Душа моя безмерный гнет влачит,
Избавь ее от бремени обид.
Она тоской истерзана в груди —
Мне поцелуем душу возроди!
Душа, не одержимая мечтой,
Пускай слетает с уст, как вздох пустой.
Твои уста сокровище таят:
Исток блаженства, вечной жизни клад.
Весь мир — твоя невольничья ладья,
Мы все — рабы, но всех смиренней я.
Любимая, ты есть, пусть не со мной,
Но ты живешь, и в этом смысл земной.
Коль в сердце я тебя не сберегу,
Пускай оно достанется врагу.
Мы — это я, одно мы существо,
Двоим достанет сердца одного!
Мое страдает в ранах и крови,
Отдай свое мне, милость прояви!
Ты — солнце, я горю в твоем огне,
С тобою я всей сутью бытия,
О, если бы найти такую нить,
Чтоб нас навек смогла соединить!
Где мы с тобой такой чекан найдем,
Чтоб отчеканить нас сумел вдвоем?
Мы сходны с миндалем в своей судьбе,
Два ядрышка в единой скорлупе.
Я без тебя — ничто, утратил лик, —
Упавший в грязь, изношенный чарыг.
С тобою я всей сутью бытия,
Что ты отвергнешь, отвергаю я.
Я изнурен, и сам смогу навряд
Себя на твой перечеканить лад.
Мой бедный разум ослабел от бед,
Мне даже думать о тебе не след.
Душа моя, как тонкий лист, дрожит.
Она не мне — тебе принадлежит.
Собаки бродят у твоих шатров,
Я — пес бродячий, потерявший кров.
Возьми меня, определи в псари,
Вели мне: „За собаками смотри!“
Знай: звери есть, что пострашней собак,
Они подстерегают каждый шаг.
К чему мне блеск дирхемов золотых,
Мне родинки твои дороже их.
За родинку манящую одну,
Всю отдал бы звенящую казну.
Дождь плачет, чтобы весны расцвели;
Меджнун льет слезы о своей Лейли.
Луна моя, твой ярок ореол,
И от него свой свет Меджнун обрел,
Следят индусы за шатром твоим,
Меджнун средь них, но он для глаз незрим.

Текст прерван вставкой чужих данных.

(** ** The requests of a batch *)

Section Requests.

Variable Client : Type.
Variable messages_create : Client -> request -> res response * Client.
Variable EXTRACTION_PROMPT : str.

(** The request [parse_check] sends for an image. *)
Definition request_of (image : str * str) : request :=
  mkRequest (text "claude-sonnet-4-5-20250929") 2048 (snd image) (fst image)
    EXTRACTION_PROMPT.

(** The client after the requests, sent one after the other. *)
Definition client_after (client : Client) (reqs : list request) : Client :=
  fold_left (fun c req => snd (messages_create c req)) reqs client.

End Requests.

(** The first failure that does not derive from [Exception], if any. *)
Fixpoint first_fatal (outs : list (res dict)) : option exc :=
  match outs with
  | [] => None
  | Raise e :: outs' => if is_Exception e then first_fatal outs' else Some e
  | Ok _ :: outs' => first_fatal outs'
  end.

(** A script in which the second call is interrupted from the keyboard. *)
Definition interrupted_answers : scripted_client :=
  [reply answer_1; Raise KeyboardInterrupt; reply answer_3].

(** The outcome of the run over the three sample uploads. *)
Definition three_uploads_outcome : outcome :=
  match toy_process three_answers three_uploads with
  | Ok out => out
  | Raise _ => mkOutcome [] [] [] None
  end.

(** * Lemmas *)

Ltac case_match :=
  match goal with
  | H : context [match ?x with _ => _ end] |- _ => destruct x eqn:?
  | |- context [match ?x with _ => _ end] => destruct x eqn:?
  end.

Ltac inv H := inversion H; subst; clear H.

(** ** The decoder never runs out of fuel *)

Lemma skip_ws_length s : (length (skip_ws s) <= length s)%nat.
Proof.
  induction s as [|c s IH]; simpl; [lia|].
  destruct (is_json_ws c); simpl; lia.
Qed.

Lemma hex4_length s u r : hex4 s = Some (u, r) -> (length r + 4 = length s)%nat.
Proof.
  unfold hex4. intros H.
  do 4 (destruct s as [|? s]; [discriminate|]).
  repeat case_match; try discriminate. inv H. simpl. lia.
Qed.

Lemma unicode_escape_length u r ch r' :
  unicode_escape u r = Some (ch, r') -> (length r' <= length r)%nat.
Proof.
  unfold unicode_escape. intros H.
  destruct (is_high_surrogate u && startswith r [92%N; 117%N]).
  - destruct (hex4 (skipn 2 r)) as [[u2 r2]|] eqn:E; [|discriminate].
    apply hex4_length in E. rewrite length_skipn in E.
    destruct (is_low_surrogate u2); inv H; lia.
  - inv H. lia.
Qed.

Lemma scanstring_rest n : forall s t r,
  scanstring n s = Some (t, r) -> (length r < length s)%nat.
Proof.
  induction n as [|n IH]; intros s t r H; simpl in H; [discriminate|].
  destruct s as [|c s]; [discriminate|].
  destruct (c =? 34)%N.
  { inv H. simpl. lia. }
  destruct (c =? 92)%N.
  - destruct s as [|e s]; [discriminate|].
    destruct (e =? 117)%N.
    + destruct (hex4 s) as [[u r0]|] eqn:E1; [|discriminate].
      destruct (unicode_escape u r0) as [[ch r1]|] eqn:E2; [|discriminate].
      destruct (scanstring n r1) as [[t0 rest]|] eqn:E3; [|discriminate].
      inv H. apply IH in E3. apply hex4_length in E1.
      apply unicode_escape_length in E2. simpl. lia.
    + destruct (simple_escape e); [|discriminate].
      destruct (scanstring n s) as [[t0 rest]|] eqn:E3; [|discriminate].
      inv H. apply IH in E3. simpl. lia.
  - destruct (c <? 32)%N; [discriminate|].
    destruct (scanstring n s) as [[t0 rest]|] eqn:E3; [|discriminate].
    inv H. apply IH in E3. simpl. lia.
Qed.

(** With fuel beyond the length of the input, [scanstring] does not depend
    on the fuel. *)
Lemma scanstring_fuel n : forall s m,
  (length s < n)%nat -> (n <= m)%nat -> scanstring m s = scanstring n s.
Proof.
  induction n as [|n IH]; intros s m Hs Hm; [lia|].
  destruct m as [|m]; [lia|]. simpl.
  destruct s as [|c s]; [reflexivity|]. simpl in Hs.
  destruct (c =? 34)%N; [reflexivity|].
  destruct (c =? 92)%N.
  - destruct s as [|e s]; [reflexivity|]. simpl in Hs.
    destruct (e =? 117)%N.
    + destruct (hex4 s) as [[u r0]|] eqn:E1; [|reflexivity].
      destruct (unicode_escape u r0) as [[ch r1]|] eqn:E2; [|reflexivity].
      apply hex4_length in E1. apply unicode_escape_length in E2.
      rewrite (IH r1 m) by lia. reflexivity.
    + destruct (simple_escape e); [|reflexivity].
      rewrite (IH s m) by lia. reflexivity.
  - destruct (c <? 32)%N; [reflexivity|].
    rewrite (IH s m) by lia. reflexivity.
Qed.

Lemma take_digits_length s ds r :
  take_digits s = (ds, r) -> (length ds + length r = length s)%nat.
Proof.
  revert ds r. induction s as [|c s IH]; intros ds r H; simpl in H.
  - inv H. reflexivity.
  - destruct (is_digit c).
    + destruct (take_digits s) as [ds0 r0]. inv H.
      specialize (IH _ _ eq_refl). simpl. lia.
    + inv H. reflexivity.
Qed.

Lemma take_sign_length s neg r :
  take_sign s = (neg, r) -> (length r <= length s)%nat.
Proof.
  unfold take_sign. destruct s as [|c s]; intros H.
  - inv H. lia.
  - destruct (c =? 45)%N; [inv H; simpl; lia|].
    destruct (c =? 43)%N; inv H; simpl; lia.
Qed.

Lemma take_exponent_length s e r :
  take_exponent s = (e, r) -> (length r <= length s)%nat.
Proof.
  unfold take_exponent. destruct s as [|c s]; intros H.
  - inv H. lia.
  - destruct ((c =? 101) || (c =? 69))%N; [|inv H; lia].
    destruct (take_sign s) as [neg r1] eqn:E1.
    destruct (take_digits r1) as [es r2] eqn:E2.
    apply take_sign_length in E1. apply take_digits_length in E2.
    destruct es; inv H; simpl in *; lia.
Qed.

Lemma take_fraction_length s f r :
  take_fraction s = (f, r) -> (length r <= length s)%nat.
Proof.
  unfold take_fraction. destruct s as [|c s]; intros H.
  - inv H. lia.
  - destruct (c =? 46)%N; [|inv H; lia].
    destruct (take_digits s) as [fs r'] eqn:E. apply take_digits_length in E.
    destruct fs; inv H; simpl in *; lia.
Qed.

Lemma match_number_rest s v r :
  match_number s = Some (v, r) -> (length r < length s)%nat.
Proof.
  unfold match_number. intros H.
  destruct (match s with
            | [] => (false, [])
            | c :: r0 => if (c =? 45)%N then (true, r0) else (false, s)
            end) as [neg s1] eqn:E0.
  assert (length s1 <= length s)%nat as Hs1.
  { destruct s as [|c s]; [inv E0; lia|].
    destruct (c =? 45)%N; inv E0; simpl; lia. }
  destruct s1 as [|c r0]; [discriminate|].
  destruct (is_digit c); [|discriminate].
  destruct (if (c =? 48)%N then ([], r0) else take_digits r0) as [ds r1] eqn:E1.
  assert (length r1 <= length r0)%nat as Hr1.
  { destruct (c =? 48)%N; [inv E1; lia|]. apply take_digits_length in E1. lia. }
  destruct (take_fraction r1) as [frac r2] eqn:E2. apply take_fraction_length in E2.
  destruct (take_exponent r2) as [exp r3] eqn:E3. apply take_exponent_length in E3.
  simpl in Hs1.
  destruct frac, exp; inv H; lia.
Qed.

Lemma skip_ws_cons r c1 r1 :
  skip_ws r = c1 :: r1 -> (length r1 < length r)%nat.
Proof.
  intros H. pose proof (skip_ws_length r) as L. rewrite H in L. simpl in L. lia.
Qed.

(** What is left after some characters of a non-empty text were skipped
    is shorter than the text. *)
Ltac skipped :=
  match goal with
  | |- context [length (_ :: ?s)] =>
      simpl; repeat (destruct s as [|? s]; simpl; try lia)
  end.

Я — опьяненный страстью соловей,
Рыдающий над розою своей.
Рубины ищут люди в недрах скал,
Я драгоценность в сердце отыскал,
О мой аллах, чудесный миг пошли,
Пусть призовет меня моя Лейли.
И вспыхнет ночь, прозрачная, как день,
И мы уйдем под лиственную сень.
Ушко в ушко шептаться там начнем,
Наполнив чаши праздничным вином.
Тебя прижав к груди, как кеманчу,
В душе сберечь, как дивный лал, хочу.
Хмелея от нарциссов глаз твоих,
От гиацинтов локонов витых,
На пальцы их хотел бы навивать,
Нахмуренные бровки распрямлять.
И знать, что в лунном тающем дыму
Ты мне навек досталась одному.
И подбородок — округленный плод,
И взор стыдливый, и румяный рот
Ласкать хочу нежнее ветерка,
Сережек бремя вынув из ушка.
Слезами орошая твой касаб,
Стихи слагал бы, как влюбленный раб.
К твоим стопам повергнув целый сад,
Цветущих роз дурманный аромат,
В объятья заключив тебя свои,
Поведал бы о мытарствах любви.
Пока мы дышим, любим и живем,
Любимая, приди, зачем мы ждем?
Не будь фантомом средь пустынь глухих,
Стань чистой влагой на устах сухих!
Я жажду, и душа изнемогла:
Она в груди, как зернышко, мала.
Ты зернышка надежды не дала,
Но кровь мою харварами лила.
Я горем пьян не по своей вине,
Ты отказала в райском мне вине.
Но праведным в раю разрешено
Пить в небесах священное вино».
И страстотерпец, мученик судьбы
В пустыню устремил своя стопы.
А та, чья с кипарисом схожа стать,
В шатер печально возвратилась вспять.